According to above results, both Cohort Model and Extended PNBD Model have the same conclusion that cohort-2018 is better, which has the higher purchase rate and lower dropout rate.

The time unit used in the models is week. Now let’s change the time unit to year and try to get more intuitive result (i.e. compare the average number of transactions in a year, lambda, etc.).

Table 7: Cohort Model
(time unit: year)
cohort lambda mu
2018 1.92 2.28
2019 1.55 12.87
Table 8: Extend PNBD: Time-Invariant Covariate Model
(time unit: year)
cohort lambda mu
2018 2.12 2.90
2019 1.25 9.58

Compare Prediction Accuracy

Now let’s compare two models’ prediction error for CET (conditional expected transactions).

  • CET = PAlive * updated mean of Pareto/NBD

  • The value of CET has already involved the probability of alive (PAlive)!

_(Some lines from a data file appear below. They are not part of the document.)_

(** With ten abscissae or more [_fm07kknots] returns an array as long as
    its input.  Its first ten values are written by the function and do not
    depend on what [np.empty] returned; every entry from index 10 on is never
    written and is still the uninitialised value [np.empty] left there. *)
Theorem fm07kknots_writes_ten_items (u : nat -> R) (xknots : list R)
  (Hn : (10 <= length xknots)%nat) :
  exists kknots,
    _fm07kknots u xknots = Some kknots /\
    length kknots = length xknots /\
    skipn 10 kknots = skipn 10 (np_empty u (length xknots)) /\
    forall u' kknots',
      _fm07kknots u' xknots = Some kknots' ->
      firstn 10 kknots' = firstn 10 kknots.
Proof.
  destruct (ten_or_more xknots Hn)
    as (x0 & x1 & x2 & x3 & x4 & x5 & x6 & x7 & x8 & x9 & rest & ->).
  eexists. split; [apply fm07kknots_at_least_ten|].
  split; [|split].
  - simpl. rewrite length_map, length_seq. reflexivity.
  - reflexivity.
  - intros u' kknots' H'. rewrite fm07kknots_at_least_ten in H'.
    injection H' as <-. reflexivity.
Qed.

Lemma cpow_0 y : cpow 0 y = 0.
Proof. unfold cpow. destruct (Rlt_dec 0 0); [lra | reflexivity]. Qed.

Lemma cpow_increasing x1 x2 y :
  0 < y -> 0 <= x1 < x2 -> cpow x1 y < cpow x2 y.
Proof.
  intros Hy [H1 H12]. unfold cpow.
  destruct (Rlt_dec 0 x2) as [_ | H]; [|lra].
  destruct (Rlt_dec 0 x1) as [Hpos | _].
  - apply Rlt_Rpower_l; [exact Hy | split; assumption].
  - apply exp_pos.
Qed.

(** The five power-law knots of FM07: the value is [-FM07_R_V] at the
    abscissa 0, so that [k + R_V] vanishes there, and among abscissae that
    are not negative a larger abscissa has a larger value. *)
Theorem fm07_power_knots_increase (u : nat -> R) (xknots kknots : list R)
  (Hk : _fm07kknots u xknots = Some kknots) :
  (forall i, (i < 5)%nat -> nth i xknots 0 = 0 -> nth i kknots 0 = - FM07_R_V) /\
  (forall i j, (i < 5)%nat -> (j < 5)%nat ->
     0 <= nth i xknots 0 < nth j xknots 0 ->
     nth i kknots 0 < nth j kknots 0).
Proof.
  destruct (PeanoNat.Nat.lt_ge_cases (length xknots) 10) as [Hlt | Hge].
  { rewrite fm07kknots_short in Hk by exact Hlt. discriminate Hk. }
  destruct (ten_or_more xknots Hge)
    as (x0 & x1 & x2 & x3 & x4 & x5 & x6 & x7 & x8 & x9 & rest & ->).
  rewrite fm07kknots_at_least_ten in Hk. injection Hk as <-.
  assert (Hc : 0 < -0.83 + 0.63 * FM07_R_V) by (unfold FM07_R_V; lra).
  split.
  - intros i Hi Hx.
    do 5 (destruct i as [|i];
          [simpl in Hx |- *; rewrite Hx, cpow_0; ring|]).
    exfalso. do 5 apply PeanoNat.Nat.succ_lt_mono in Hi. inversion Hi.
  - intros i j Hi Hj Hx.
    assert (Hp : cpow (nth i (x0 :: x1 :: x2 :: x3 :: x4 :: x5 :: x6 :: x7 :: x8 :: x9 :: rest) 0) 1.84
                 < cpow (nth j (x0 :: x1 :: x2 :: x3 :: x4 :: x5 :: x6 :: x7 :: x8 :: x9 :: rest) 0) 1.84)
      by (apply cpow_increasing; [lra | exact Hx]).
    clear Hx.
    do 5 (destruct i as [|i];
          [do 5 (destruct j as [|j]; [simpl in Hp |- *; nra|]);
           exfalso; do 5 apply PeanoNat.Nat.succ_lt_mono in Hj; inversion Hj|]).
    exfalso. do 5 apply PeanoNat.Nat.succ_lt_mono in Hi. inversion Hi.
Qed.

Lemma fm07uv_sample_below a_v wi :
  1e4 / wi <= FM07_C5 ->
  fm07uv_sample a_v wi =
  a_v * (1 + (FM07_C1 + FM07_C2 * (1e4 / wi) +
              FM07_C3 * ((1e4 / wi)^2 /
                         (((1e4 / wi)^2 - FM07_X02)^2 +
                          (1e4 / wi)^2 * FM07_GAMMA2))) / 3.1).
Proof.
  intros H. unfold fm07uv_sample; cbv zeta.
  destruct (Rlt_dec FM07_C5 (1e4 / wi)) as [Hgt | _]; [lra|].
  simpl pow. rewrite !Rmult_1_r. reflexivity.
Qed.

Lemma wavelength_of_wavenumber x : x <> 0 -> 1e4 / (1e4 / x) = x.
Proof. intros H; field; exact H. Qed.

(** The two ultraviolet knots of FM07 carry the [k] of [_fm07uv]: for
    abscissae in (0, FM07_C5], [_fm07uv] at the wavelengths [1e4/xknots[8]]
    and [1e4/xknots[9]] is [a_v * (1 + k / 3.1)] for the knot values [k] of
    index 8 and 9. *)
Theorem fm07_uv_knots_match_fm07uv (u : nat -> R) (xknots kknots : list R)
  (a_v : R)
  (Hk : _fm07kknots u xknots = Some kknots)
  (H8 : 0 < nth 8 xknots 0 <= FM07_C5)
  (H9 : 0 < nth 9 xknots 0 <= FM07_C5) :
  _fm07uv [1e4 / nth 8 xknots 0; 1e4 / nth 9 xknots 0] a_v =
  [a_v * (1 + nth 8 kknots 0 / 3.1); a_v * (1 + nth 9 kknots 0 / 3.1)].
Proof.
  destruct (PeanoNat.Nat.lt_ge_cases (length xknots) 10) as [Hlt | Hge].
  { rewrite fm07kknots_short in Hk by exact Hlt. discriminate Hk. }
  destruct (ten_or_more xknots Hge)
    as (x0 & x1 & x2 & x3 & x4 & x5 & x6 & x7 & x8 & x9 & rest & ->).
  rewrite fm07kknots_at_least_ten in Hk. injection Hk as <-.
  simpl nth in *. unfold _fm07uv; simpl map.
  rewrite !fm07uv_sample_below
    by (rewrite wavelength_of_wavenumber; lra).
  rewrite !wavelength_of_wavenumber by lra.
  reflexivity.
Qed.

(** ** The normalisation at the V band and the infrared power law *)

(** At the wavenumber 1.82 the optical polynomials of CCM89 and of OD94 are
    [a = 1], [b = 0]: with a nonzero R_V the three laws return exactly A_V
    there, whatever R_V is, in both unit forms. *)
Theorem v_band_is_exactly_a_v (a_v r_v : R) (Hrv : r_v <> 0) :
  ccm89_invum [1.82] a_v r_v = [a_v] /\
  od94_invum [1.82] a_v r_v = [a_v] /\
  ccm89_aa [1e4 / 1.82] a_v r_v = [a_v] /\
  od94_aa [1e4 / 1.82] a_v r_v = [a_v] /\
  gcc09_aa [1e4 / 1.82] a_v r_v = [a_v].
Proof.
  assert (Hc : scale_ab a_v r_v (ccm89ab_opt_invum 1.82) = a_v).
  { rewrite scale_ab_fst_snd. unfold ccm89ab_opt_invum; cbv zeta.
    simpl fst; simpl snd. lra. }
  assert (Ho : scale_ab a_v r_v (od94ab_opt_invum 1.82) = a_v).
  { rewrite scale_ab_fst_snd. unfold od94ab_opt_invum; cbv zeta.
    simpl fst; simpl snd. lra. }
  unfold ccm89_invum, od94_invum, ccm89_aa, od94_aa, gcc09_aa; simpl map.
  replace (1e4 / (1e4 / 1.82)) with 1.82 by lra.
  rewrite ccm89ab_invum_opt, od94ab_invum_opt, gcc09ab_invum_opt by lra.
  rewrite Hc, Ho. repeat split; reflexivity.
Qed.

Lemma v_band_is_exactly_a_v_at_3_1 :
  ccm89_invum [1.82] 2 3.1 = [2] /\
  od94_invum [1.82] 2 3.1 = [2] /\
  ccm89_aa [1e4 / 1.82] 2 3.1 = [2] /\
  od94_aa [1e4 / 1.82] 2 3.1 = [2] /\
  gcc09_aa [1e4 / 1.82] 2 3.1 = [2].
Proof. apply (v_band_is_exactly_a_v 2 3.1). lra. Defined.

Lemma ir_value a_v r_v x :
  scale_ab a_v r_v (ccm89ab_ir_invum x) =
  a_v * (0.574 - 0.527 * / r_v) * Rpower x 1.61.
Proof.
  rewrite scale_ab_fst_snd. unfold ccm89ab_ir_invum; cbv zeta.
  simpl fst; simpl snd. lra.
Qed.

Lemma ir_weight_pos r_v : 0.527 < 0.574 * r_v -> 0 < 0.574 - 0.527 * / r_v.
Proof.
  intros H.
  assert (Hr : 0 < r_v) by lra.
  assert (Hi : 0 < / r_v) by (apply Rinv_0_lt_compat; exact Hr).
  assert (H1 : r_v * / r_v = 1) by (apply Rinv_r; lra).
  nra.
Qed.

Lemma ir_positive_increasing a_v r_v x1 x2 :
  0 < a_v -> 0.527 < 0.574 * r_v -> 0 < x1 < x2 ->
  0 < scale_ab a_v r_v (ccm89ab_ir_invum x1) <
      scale_ab a_v r_v (ccm89ab_ir_invum x2).
Proof.
  intros Ha Hr Hx. rewrite !ir_value.
  pose proof (ir_weight_pos r_v Hr) as Hw.
  assert (Hc : 0 < a_v * (0.574 - 0.527 * / r_v))
    by (apply Rmult_lt_0_compat; assumption).
  assert (Hp1 : 0 < Rpower x1 1.61) by apply exp_pos.
  assert (Hp : Rpower x1 1.61 < Rpower x2 1.61)
    by (apply Rlt_Rpower_l; [lra | exact Hx]).
  split.
  - apply Rmult_lt_0_compat; assumption.
  - apply Rmult_lt_compat_l; assumption.
Qed.
(** C3 (as amended): with a tier filter, a task of another tier is counted
    in [totalTasks] and in nothing else: the weighted sums, the time totals,
    the completed count and the blocked count are left as they were. *)
Theorem skipped_tier_counts_only_in_totalTasks (c : Clock) (user : User)
    (filterType : TaskType) (acc : Acc.t) (task : Task.t) :
  Task.type task <> TaskType_name filterType ->
  processTask c user (Some filterType) acc task
  = Acc.mk (Acc.weightedCompletedSum acc) (Acc.weightedTotalSum acc)
           (Acc.totalEstimatedTime acc) (Acc.totalActualTime acc)
           (Acc.tasksWithAccurateEstimates acc)
           (S (Acc.totalTasks acc)) (Acc.completedTasks acc) (Acc.blockedTasks acc).
Proof.
  intros Htier. unfold processTask, skippedByType.
  apply String.eqb_neq in Htier. rewrite Htier. reflexivity.
Qed.

Lemma skipped_tier_counts_only_in_totalTasks_witness :
  Acc.blockedTasks
    (processTask exampleClock (userOf [blockedLowTask]) (Some HIGH) initialAcc blockedLowTask)
  = 0%nat.
Proof.
  rewrite (skipped_tier_counts_only_in_totalTasks
             exampleClock (userOf [blockedLowTask]) HIGH initialAcc blockedLowTask).
  - reflexivity.
  - discriminate.
Defined.

(** C3 (counterexample): a blocked task of tier LOW under the filter HIGH
    passes the date filter and is counted in [totalTasks], and the blocked
    count stays at zero. *)
Lemma skipped_blocked_task_is_not_counted_as_blocked :
  let acc := accumulate exampleClock (userOf [blockedLowTask]) (Some HIGH) (Some todayRange) in
  nonEmpty (Task.blockedBy blockedLowTask) = true
  /\ filteredTasks (userOf [blockedLowTask]) (Some todayRange) = [blockedLowTask]
  /\ Acc.totalTasks acc = 1%nat
  /\ Acc.blockedTasks acc = 0%nat
  /\ Acc.blockedTasks acc <> S (Acc.blockedTasks initialAcc).
Proof.
  cbv zeta. unfold accumulate.
  assert (Hf : filteredTasks (userOf [blockedLowTask]) (Some todayRange) = [blockedLowTask])
    by (vm_compute; reflexivity).
  rewrite Hf. cbn [fold_left].
  unfold processTask.
  assert (Hs : skippedByType (Some HIGH) blockedLowTask = true) by reflexivity.
  rewrite Hs. cbn.
  repeat split; discriminate.
Qed.

(** ** The date-range filter *)

Lemma date_leb_le (a b : Date) :
  date_leb a b = true <-> exists x y, a = Some x /\ b = Some y /\ x <= y.
Proof.
  destruct a as [x|], b as [y|]; simpl; split.
  - intros H. apply Z.leb_le in H. eauto.
  - intros (x' & y' & Hx & Hy & Hle). inversion Hx; inversion Hy; subst.
    apply Z.leb_le. exact Hle.
  - discriminate.
  - intros (x' & y' & _ & Hy & _). discriminate.
  - discriminate.
  - intros (x' & y' & Hx & _). discriminate.
  - discriminate.
  - intros (x' & y' & Hx & _). discriminate.
Qed.

(** C4 (as amended): with a date range, a task is processed exactly when
    its start time lies in the closed interval from [dateRange.start] to
    [dateRange.end], both ends included. *)
Theorem date_range_filter_is_closed_interval
    (user : User) (dateRange : DateRange.t) (task : Task.t) :
  In task (filteredTasks user (Some dateRange)) <->
  In task (tasks user)
  /\ exists rangeStart rangeEnd taskStart,
       DateRange.start dateRange = Some rangeStart
       /\ DateRange.end_ dateRange = Some rangeEnd
       /\ new_Date (Task.startDateTime task) = Some taskStart
       /\ rangeStart <= taskStart <= rangeEnd.
Proof.
  unfold filteredTasks. rewrite filter_In. unfold inDateRange.
  rewrite andb_true_iff, !date_leb_le.
  split.
  - intros [Hin [(s & x & Hs & Hx & Hsx) (x' & e & Hx' & He & Hxe)]].
    split; [exact Hin|]. exists s, e, x.
    rewrite Hx in Hx'. inversion Hx'; subst. repeat split; assumption.
  - intros [Hin (s & e & x & Hs & He & Hx & Hsx & Hxe)].
    split; [exact Hin|]. split; [exists s, x | exists x, e]; repeat split; assumption.
Qed.

(** C4 (counterexample): a task that starts exactly at [dateRange.end] is
    kept by the filter. *)
Lemma task_starting_at_range_end_is_processed :
  new_Date (Task.startDateTime midnightTask) = DateRange.end_ todayRange
  /\ filteredTasks (userOf [midnightTask]) (Some todayRange) = [midnightTask]
  /\ Acc.totalTasks (accumulate exampleClock (userOf [midnightTask]) None (Some todayRange))
     = 1%nat.
Proof.
  assert (Hf : filteredTasks (userOf [midnightTask]) (Some todayRange) = [midnightTask])
    by (vm_compute; reflexivity).
  split; [vm_compute; reflexivity|]. split; [exact Hf|].
  unfold accumulate. rewrite Hf. cbn [fold_left].
  unfold processTask. cbn [skippedByType].
  destruct (trackEstimates midnightTask _ _ _) as [[est act] n].
  destruct (nonEmpty (Task.subTasks midnightTask)); reflexivity.
Qed.

(** ** The task classifier *)

Lemma keywordHits_none (text : string) (keywords : list string) :
  (forall k, In k keywords -> includes text k = false) ->
  keywordHits text keywords = 0.
Proof.
  unfold keywordHits. generalize 0.
  induction keywords as [|k rest IH]; intros n Hnone; simpl.
  - reflexivity.
  - rewrite (Hnone k (or_introl eq_refl)).
    apply IH. intros k' Hk'. apply Hnone. right. exact Hk'.
Qed.

Lemma lengthZ_nil {A : Type} (o : option (list A)) : orEmpty o = [] -> lengthZ o = 0.
Proof. unfold lengthZ. intros ->. reflexivity. Qed.

Lemma nonEmpty_nil {A : Type} (o : option (list A)) : orEmpty o = [] -> nonEmpty o = false.
Proof. destruct o as [[|x l]|]; simpl; congruence. Qed.
(** C3 as stated fails on amounts beyond the doubles: a trader who
    bought [2 ^ 1023] shares twice holds [2 ^ 1024] of them, and the
    sell of all of them raises [OverflowError] at [price * amount]; so
    does the sell of [- 2 ^ 1024] shares by a new trader. *)
Lemma sell_raises_overflow :
  shares hoard_trader = (2 ^ 1024)%Z ∧
  (2 ^ 1024 ≤ shares hoard_trader)%Z ∧
  sell hoard_trader "2024-01-04" (py 1) (2 ^ 1024) "000001"
    = (Raise Py.OverflowError, hoard_trader) ∧
  (- 2 ^ 1024 ≤ shares fresh_trader)%Z ∧
  sell fresh_trader "2024-01-04" (py 1) (- 2 ^ 1024) "000001"
    = (Raise Py.OverflowError, fresh_trader).
Proof. repeat split; by vm_compute. Qed.


(** ** The tests of [buy] and [sell] *)

Lemma fmul_zero_r x s :
  Py.is_finite x = true → Py.is_zero (Py.fmul x (S754_zero s)) = true.
Proof. by destruct x. Qed.

Lemma fmul_zero_l z y :
  Py.is_zero z = true → Py.is_finite y = true →
  Py.is_zero (Py.fmul z y) = true.
Proof. by destruct z, y. Qed.

(** Taking a zero away leaves the same number. *)
Lemma fsub_zero x z :
  Py.is_zero z = true → x ≠ S754_nan →
  SFcompare (Py.fsub x z) x = Some Eq.
Proof.
  destruct z as [sz| | |]; try done. intros _ Hx.
  destruct x as [sx|sx| |sx mx ex]; [| | done |].
  - by destruct sx, sz.
  - by destruct sx.
  - by apply SFcompare_refl.
Qed.
Lemma count_bound_encoders_spec :
  forall (fuel : nat) (encoders : list (option obs_encoder.t)),
    let n := count_bound_encoders encoders fuel in
    (n <= fuel)%nat
    /\ (forall i, (i < n)%nat -> nth i encoders None <> None)
    /\ ((n < fuel)%nat -> nth n encoders None = None).
Proof.
  induction fuel as [| fuel IH]; intros encoders; simpl.
  - destruct encoders as [| [e |] rest]; simpl;
      (split; [lia |]); (split; [intros i Hi; lia | intros Hn; lia]).
  - destruct encoders as [| [e |] rest]; simpl.
    + split; [lia |]. split; [intros i Hi; lia | reflexivity].
    + destruct (IH rest) as (L & B & E). cbv zeta in *.
      split; [lia |]. split.
      * intros [| i] Hi; [discriminate | apply B; lia].
      * intros Hn. apply E. lia.
    + split; [lia |]. split; [intros i Hi; lia | reflexivity].
Qed.

(* The mix count, by the multi-track flag. *)
Lemma num_audio_mixes_spec :
  forall (output : obs_output),
    let n := num_audio_mixes output in
    (has_flag (info_flags output) OBS_OUTPUT_MULTI_TRACK = false ->
     n = 1%nat)
    /\ (has_flag (info_flags output) OBS_OUTPUT_MULTI_TRACK = true ->
        (n <= MAX_AUDIO_MIXES)%nat
        /\ (forall i, (i < n)%nat -> audio_encoder_at output i <> None)
        /\ ((n < MAX_AUDIO_MIXES)%nat -> audio_encoder_at output n = None)).
Proof.
  intros output. cbv zeta. unfold num_audio_mixes, audio_encoder_at.
  destruct (has_flag (info_flags output) OBS_OUTPUT_MULTI_TRACK).
  - split; [discriminate |]. intros _.
    apply (count_bound_encoders_spec MAX_AUDIO_MIXES (audio_encoders output)).
  - split; [reflexivity | discriminate].
Qed.

(** X26.  [num_audio_mixes] is 1 for an output that is not multi-track; for a
    multi-track output it is the number of bound audio encoders in front of
    the first empty slot, at most [MAX_AUDIO_MIXES]: an encoder behind an
    empty slot is not counted. *)
Theorem num_audio_mixes_counts_leading :
  forall (output : obs_output),
    let n := num_audio_mixes output in
    (has_flag (info_flags output) OBS_OUTPUT_MULTI_TRACK = false ->
     n = 1%nat)
    /\ (has_flag (info_flags output) OBS_OUTPUT_MULTI_TRACK = true ->
        (n <= MAX_AUDIO_MIXES)%nat
        /\ (forall i, (i < n)%nat -> audio_encoder_at output i <> None)
        /\ ((n < MAX_AUDIO_MIXES)%nat -> audio_encoder_at output n = None)).
Proof. exact num_audio_mixes_spec. Qed.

ext_pred <- predict(ext_m)

ext_err <- ext_pred %>%
  summarize(
    MAE = mean(abs(actual.x - CET)),
    RMSE = sqrt(mean((actual.x - CET)^2))
  )
ch18_pred <- predict(m18) %>%
  select(actual.x, CET)

ch19_pred <- predict(m19) %>%
  select(actual.x, CET)

ch_err <- bind_rows(ch18_pred, ch19_pred) %>%
  summarize(
    MAE = mean(abs(actual.x - CET)),
    RMSE = sqrt(mean((actual.x - CET)^2))
  )
bind_rows(
  ch_err,
  ext_err
) %>%
  mutate(type = c("cohort model", "ext PNBD"), .before = 1) %>%
  print_kbl(cap = "Compare Model Prediction Error")
Table 9: Compare Model Prediction Error
type MAE RMSE
cohort model 1.031840 2.585261
ext PNBD 1.070709 2.623130

In this case, the cohort model is slightly more accurate in terms of MAE and RMSE.

However, in practice we may deal with many cohort groups and thus have to build many models. At that time, the extended PNBD with time-invariant covariate may save you a lot of time.

For example, in the above story, we used the first purchase year as time-invariant covariates to build ONLY ONE model instead of building m18 and m19, 2 separate models for 2018/2019 cohort groups.

Of course, there is no free lunch. We always need to balance the degree of “convenience” and the prediction accuracy.

Reference

  1. Fader PS, Hardie BGS (2007). “Incorporating time-invariant covariates into the Pareto/NBD and BG/NBD models.” URL http://www.brucehardie.com/notes/019/time_invariant_covariates.pdf.

  2. CLVTools R package Walkthrough pages

Chen Xing
Chen Xing
Founder & Data Scientist

Enjoy Life & Enjoy Work!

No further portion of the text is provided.